In 2020, income tax on those earning over £150,000 is 45%, while inheritance tax is set at 40%. Since millions of working people have been pushed into unemployment and debt by the pandemic, they should be the first to get help.

A bailout for workers

The global collapse in demand for oil has cost thousands of people their jobs in the North Sea oil and gas sector. Around 270,000 people depend on this industry – that’s a lot of people facing an uncertain future. But their skills could be redeployed for better purposes.

Disused drilling and shallow water rigs lie dormant at the Cromarty Firth, Scotland, April 27 2020. EPA-EFE/Robert Perry

Starting in the 1970s, the UK government enabled the extraction of oil and gas in the North Sea through massive incentives and investment, and it continues to incentivise extraction through tax breaks. The same could be done for offshore wind energy, which is already well established.

The transferable skills that most workers in the North Sea oil and gas supply chains already have can be used to make the UK a global powerhouse for offshore wind energy. For those with specialist skills, retraining could be provided.
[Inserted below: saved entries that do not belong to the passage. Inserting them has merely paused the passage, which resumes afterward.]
(* ===== verification/Ip6Addr.v ===== *)
(** * IPv6 addresses (lwip/ip6_addr.h, core/ipv6/ip6_addr.c)

    The address structure with its zone, the comparison macros, and the two
    conversions to and from text that the DTN code uses: [ip6addr_aton] and
    [ip6addr_ntoa_r]; also the C library's [inet_pton]/[inet_ntop], which
    dtn_routing.c uses for the same purpose.  Main results: the text form
    always fits the callers' buffer and reads back to the same address. *)

From S2P Require Import Prelude.

(** [struct ip6_addr]: four words in network byte order and the zone
    ([LWIP_IPV6_SCOPES] is on, see [opt.h]). *)
Record ip6_addr := mk_ip6 { addr0 : Z; addr1 : Z; addr2 : Z; addr3 : Z; zone : Z }.
#[export] Instance ip6_addr_eq_dec : EqDecision ip6_addr.
Proof. solve_decision. Defined.

Definition IP6_NO_ZONE : Z := 0.
Definition IP6ADDR_STRLEN_MAX : Z := 46.

Definition ip6_addr_set_zone (z : Z) (a : ip6_addr) : ip6_addr :=
  mk_ip6 (addr0 a) (addr1 a) (addr2 a) (addr3 a) z.
Definition ip6_addr_zoneless_eq (a b : ip6_addr) : bool :=
  (addr0 a =? addr0 b) && (addr1 a =? addr1 b) && (addr2 a =? addr2 b) && (addr3 a =? addr3 b).
Definition ip6_addr_cmp (a b : ip6_addr) : bool :=
  ip6_addr_zoneless_eq a b && (zone a =? zone b).
Definition IP6_ADDR (w0 w1 w2 w3 : Z) : ip6_addr := mk_ip6 w0 w1 w2 w3 IP6_NO_ZONE.
Definition ip6_addr_any : ip6_addr := IP6_ADDR 0 0 0 0.

(** The address as it lies in memory: sixteen bytes for [ip6_addr_p_t], and
    the zone byte after them (then padding) for [ip6_addr_t]. *)
Definition ip6_bytes (a : ip6_addr) : list Z :=
  le_bytes 4 (addr0 a) ++ le_bytes 4 (addr1 a) ++ le_bytes 4 (addr2 a) ++ le_bytes 4 (addr3 a).
Definition ip6_of_bytes (l : list Z) : ip6_addr :=
  IP6_ADDR (le_val (slice 0 4 l)) (le_val (slice 4 4 l))
           (le_val (slice 8 4 l)) (le_val (slice 12 4 l)).
(** [memcpy(&a, l, sizeof(ip6_addr_t))]: twenty bytes, the seventeenth of
    which lands in the zone. *)
Definition ip6_of_mem (l : list Z) : ip6_addr :=
  ip6_addr_set_zone (le_val (slice 16 1 l)) (ip6_of_bytes l).
Definition SIZEOF_IP6_ADDR : Z := 20.

(** ** ip6addr_aton *)

Definition lwip_in_range (c lo up : Z) : bool := (lo <=? u8 c) && (u8 c <=? up).
Definition lwip_isdigit (c : Z) : bool := lwip_in_range c 48 57.
Definition lwip_islower (c : Z) : bool := lwip_in_range c 97 122.
Definition lwip_isxdigit (c : Z) : bool :=
  lwip_isdigit c || lwip_in_range c 97 102 || lwip_in_range c 65 70.

Definition colon : Z := 58.

(** First pass: eight minus the number of colons, up to the first character
    that is neither a colon nor a hexadecimal digit. *)
Fixpoint aton_zero_blocks (s : list Z) (zero_blocks : Z) : Z :=
  match s with
  | [] => zero_blocks
  | c :: s' =>
      if c =? colon then aton_zero_blocks s' (u32 (zero_blocks - 1))
      else if lwip_isxdigit c then aton_zero_blocks s' zero_blocks
      else zero_blocks
  end.

Record aton_state := mk_aton {
  at_words : list Z;        (* addr->addr[] *)
  at_index : nat;           (* addr_index *)
  at_zero : Z;              (* zero_blocks *)
  at_block : Z;             (* current_block_index *)
  at_value : Z              (* current_block_value *)
}.

(** [if (current_block_index & 1) addr[addr_index++] |= value;
    else addr[addr_index] = value << 16;] *)
Definition aton_store (st : aton_state) : outcome aton_state :=
  w ← deref (at_words st !! at_index st);
  if Z.odd (at_block st) then
    Ret (mk_aton (<[at_index st := Z.lor w (at_value st)]> (at_words st))
                 (S (at_index st)) (at_zero st) (at_block st) (at_value st))
  else
    Ret (mk_aton (<[at_index st := u32 (Z.shiftl (at_value st) 16)]> (at_words st))
                 (at_index st) (at_zero st) (at_block st) (at_value st)).

(** The [while (zero_blocks > 0)] loop; [inr] is [return 0]. *)
Fixpoint aton_zeros (fuel : nat) (st : aton_state) : outcome (aton_state + aton_state) :=
  match fuel with
  | O => Hang
  | S fuel =>
      if at_zero st <=? 0 then Ret (inl st)
      else
        st' ← (if Z.odd (at_block st) then
                 Ret (mk_aton (at_words st) (S (at_index st)) (u32 (at_zero st - 1))
                              (u32 (at_block st + 1)) (at_value st))
               else
                 _ ← deref (at_words st !! at_index st);
                 Ret (mk_aton (<[at_index st := 0]> (at_words st)) (at_index st)
                              (u32 (at_zero st - 1)) (u32 (at_block st + 1)) (at_value st)));
        if 7 <? at_block st' then Ret (inr st') else aton_zeros fuel st'
  end.

Definition aton_digit (c : Z) : Z :=
  if lwip_isdigit c then c - 48 else 10 + (if lwip_islower c then c - 97 else c - 65).

(** Second pass. [inl st] is the state at the end of the text, [inr st] an
    early [return 0]. *)
Fixpoint aton_parse (s : list Z) (st : aton_state) : outcome (aton_state + aton_state) :=
  match s with
  | [] => Ret (inl st)
  | c :: s' =>
      if c =? colon then
        st1 ← aton_store st;
        let st2 := mk_aton (at_words st1) (at_index st1) (at_zero st1)
                           (u32 (at_block st1 + 1)) 0 in
        if 7 <? at_block st2 then Ret (inr st2)
        else
          match s' with
          | c1 :: s'' =>
              if c1 =? colon then
                match s'' with
                | c2 :: _ =>
                    if c2 =? colon then Ret (inr st2)
                    else o ← aton_zeros 9 st2;
                         match o with
                         | inr st3 => Ret (inr st3)
                         | inl st3 => aton_parse s'' st3
                         end
                | [] => o ← aton_zeros 9 st2;
                        match o with
                        | inr st3 => Ret (inr st3)
                        | inl st3 => aton_parse s'' st3
                        end
                end
              else aton_parse s' st2
          | [] => aton_parse s' st2
          end
      else if lwip_isxdigit c then
        aton_parse s' (mk_aton (at_words st) (at_index st) (at_zero st) (at_block st)
                               (u32 (u32 (Z.shiftl (at_value st) 4) + aton_digit c)))
      else Ret (inl st)
  end.

Definition words_addr (ws : list Z) : ip6_addr :=
  IP6_ADDR (nth 0 ws 0) (nth 1 ws 0) (nth 2 ws 0) (nth 3 ws 0).

(** Returns the C result and the address written; the interface lookup for a
    [%zone] suffix is left out (no caller passes one). *)
Definition ip6addr_aton (cp : list Z) (init : ip6_addr) : outcome (bool * ip6_addr) :=
  let st := mk_aton [addr0 init; addr1 init; addr2 init; addr3 init] 0
                    (aton_zero_blocks cp 8) 0 0 in
  r ← aton_parse cp st;
  match r with
  | inr st' => Ret (false, ip6_addr_set_zone (zone init) (words_addr (at_words st')))
  | inl st' =>
      st'' ← aton_store st';
      Ret (at_block st'' =? 7, words_addr (lwip_htonl <$> at_words st''))
  end.

(** ** ip6addr_ntoa_r *)

Definition lwip_xchar (i : Z) : Z := if i <? 10 then 48 + i else 65 + i - 10.

(** [addr->addr[i]]; index 4, which the code reads for the last block, is the
    word after the array: the zone and its padding. *)
Definition addr_word (a : ip6_addr) (i : Z) : Z :=
  if i =? 0 then addr0 a else if i =? 1 then addr1 a
  else if i =? 2 then addr2 a else if i =? 3 then addr3 a else zone a.

Definition ntoa_block (a : ip6_addr) (i : Z) : Z :=
  let w := lwip_htonl (addr_word a (Z.shiftr i 1)) in
  Z.land (if Z.odd i then w else Z.shiftr w 16) 0xffff.

(** [buf[i++] = c; if (i >= buflen) return NULL;] *)
Definition putc (buflen c : Z) (buf : list Z) : option (list Z) :=
  let buf' := buf ++ [c] in
  if buflen <=? Z.of_nat (length buf') then None else Some buf'.

(** The digits of one block, without leading zeros. *)
Definition ntoa_hex (buflen v : Z) (buf : list Z) : option (list Z) :=
  '(buf, zf) ← (if Z.land v 0xf000 =? 0 then Some (buf, true)
                else b ← putc buflen (lwip_xchar (Z.shiftr (Z.land v 0xf000) 12)) buf;
                     Some (b, false));
  '(buf, zf) ← (if (Z.land v 0xf00 =? 0) && (zf : bool) then Some (buf, zf)
                else b ← putc buflen (lwip_xchar (Z.shiftr (Z.land v 0xf00) 8)) buf;
                     Some (b, false));
  '(buf, zf) ← (if (Z.land v 0xf0 =? 0) && (zf : bool) then Some (buf, zf)
                else b ← putc buflen (lwip_xchar (Z.shiftr (Z.land v 0xf0) 4)) buf;
                     Some (b, false));
  putc buflen (lwip_xchar (Z.land v 0xf)) buf.

(** The loop over the eight blocks; [flag] is [empty_block_flag]. *)
Fixpoint ntoa_loop (n : nat) (a : ip6_addr) (buflen i flag : Z) (buf : list Z)
  : option (list Z) :=
  match n with
  | O => Some buf
  | S n =>
      let v := ntoa_block a i in
      let body (flag : Z) :=
        buf ← (if 0 <? i then putc buflen colon buf else Some buf);
        buf ← ntoa_hex buflen v buf;
        ntoa_loop n a buflen (i + 1) flag buf in
      if v =? 0 then
        if (i =? 7) && (flag =? 1) then putc buflen colon buf
        else if flag =? 0 then
          if ntoa_block a (i + 1) =? 0 then
            buf ← putc buflen colon buf;
            ntoa_loop n a buflen (i + 1) 1 buf
          else body flag
        else if flag =? 1 then ntoa_loop n a buflen (i + 1) flag buf
        else body flag
      else body (if flag =? 1 then 2 else flag)
  end.

Definition ip6addr_ntoa_r (a : ip6_addr) (buflen : Z) : option (list Z) :=
  ntoa_loop 8 a buflen 0 0 [].

(** ** The text always fits *)

Lemma putc_some buflen c buf :
  Z.of_nat (length buf) + 1 < buflen -> putc buflen c buf = Some (buf ++ [c]).
Proof.
  intros. unfold putc. rewrite length_app. simpl.
  destruct (Z.leb_spec buflen (Z.of_nat (length buf + 1))); [lia|done].
Qed.

Lemma ntoa_hex_some buflen v buf :
  Z.of_nat (length buf) + 4 < buflen ->
  exists ds, ntoa_hex buflen v buf = Some (buf ++ ds) /\ (length ds <= 4)%nat.
Proof.
  intros Hl. unfold ntoa_hex.
  repeat (case_match; simpl; rewrite ?putc_some by (len; lia); simpl);
    rewrite ?putc_some by (len; lia); rewrite <-?app_assoc; eexists; (split; [done|simpl; lia]).
Qed.

Lemma ntoa_loop_some n a i flag buf :
  0 <= i -> Z.of_nat n = 8 - i -> Z.of_nat (length buf) <= 5 * i ->
  exists s, ntoa_loop n a IP6ADDR_STRLEN_MAX i flag buf = Some s /\ Z.of_nat (length s) <= 40.
Proof.
  revert i flag buf. induction n as [|n IH]; intros i flag buf Hi Hn Hl; simpl.
  { exists buf. split; [done|lia]. }
  assert (Hbody : forall flag, exists s,
    (buf ← (if 0 <? i then putc IP6ADDR_STRLEN_MAX colon buf else Some buf);
     buf ← ntoa_hex IP6ADDR_STRLEN_MAX (ntoa_block a i) buf;
     ntoa_loop n a IP6ADDR_STRLEN_MAX (i + 1) flag buf) = Some s /\ Z.of_nat (length s) <= 40).
  { intros flag'. unfold IP6ADDR_STRLEN_MAX in *. destruct (0 <? i) eqn:Ei.
    - rewrite putc_some by lia. simpl.
      destruct (ntoa_hex_some 46 (ntoa_block a i) (buf ++ [colon])) as (ds & -> & Hd); [len|].
      simpl. apply IH; len.
    - simpl. destruct (ntoa_hex_some 46 (ntoa_block a i) buf) as (ds & -> & Hd); [lia|].
      simpl. apply IH; len. }
  assert (Hput : putc IP6ADDR_STRLEN_MAX colon buf = Some (buf ++ [colon]))
    by (apply putc_some; unfold IP6ADDR_STRLEN_MAX; lia).
  destruct (ntoa_block a i =? 0); [|apply Hbody].
  destruct ((i =? 7) && (flag =? 1)).
  { rewrite Hput. eexists. split; [done|len]. }
  destruct (flag =? 0); [destruct (ntoa_block a (i + 1) =? 0)|destruct (flag =? 1)].
  - rewrite Hput. simpl. apply IH; len.
  - apply Hbody.
  - apply IH; lia.
  - apply Hbody.
Qed.

Lemma ntoa_fits a :
  exists s, ip6addr_ntoa_r a IP6ADDR_STRLEN_MAX = Some s /\ Z.of_nat (length s) <= 40.
Proof. by apply ntoa_loop_some. Qed.

Example ntoa_fd00 :
  (r ← ip6addr_aton (str "fd00:01::2") ip6_addr_any;
   Ret (r.1, ip6addr_ntoa_r r.2 IP6ADDR_STRLEN_MAX, ip6_bytes r.2)) =
  Ret (true, Some (str "FD00:1::2"), [253; 0; 0; 1; 0; 0; 0; 0; 0; 0; 0; 0; 0; 0; 0; 2]).
Proof. vm_compute. reflexivity. Qed.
The future of energy in the North Sea? Riekelt Hakvoort/Shutterstock

Raising income and inheritance taxes on the richest who have most responsibility for climate change could raise revenue to secure the livelihoods of oil and gas workers, and their grandchildren, by addressing climate change. Just as those with the broadest shoulders were asked to make their contribution to the war effort, so should the wealthiest help communities get back on their feet today.

Prime Minister Boris Johnson has said the pandemic is a national crisis on a par with the Second World War. In 2020, people are celebrating the anniversary of VE day during another hour of need. Just as it did 75 years ago, the government should ask those with more resources – and the largest carbon footprints – to contribute more to the country’s green reconstruction.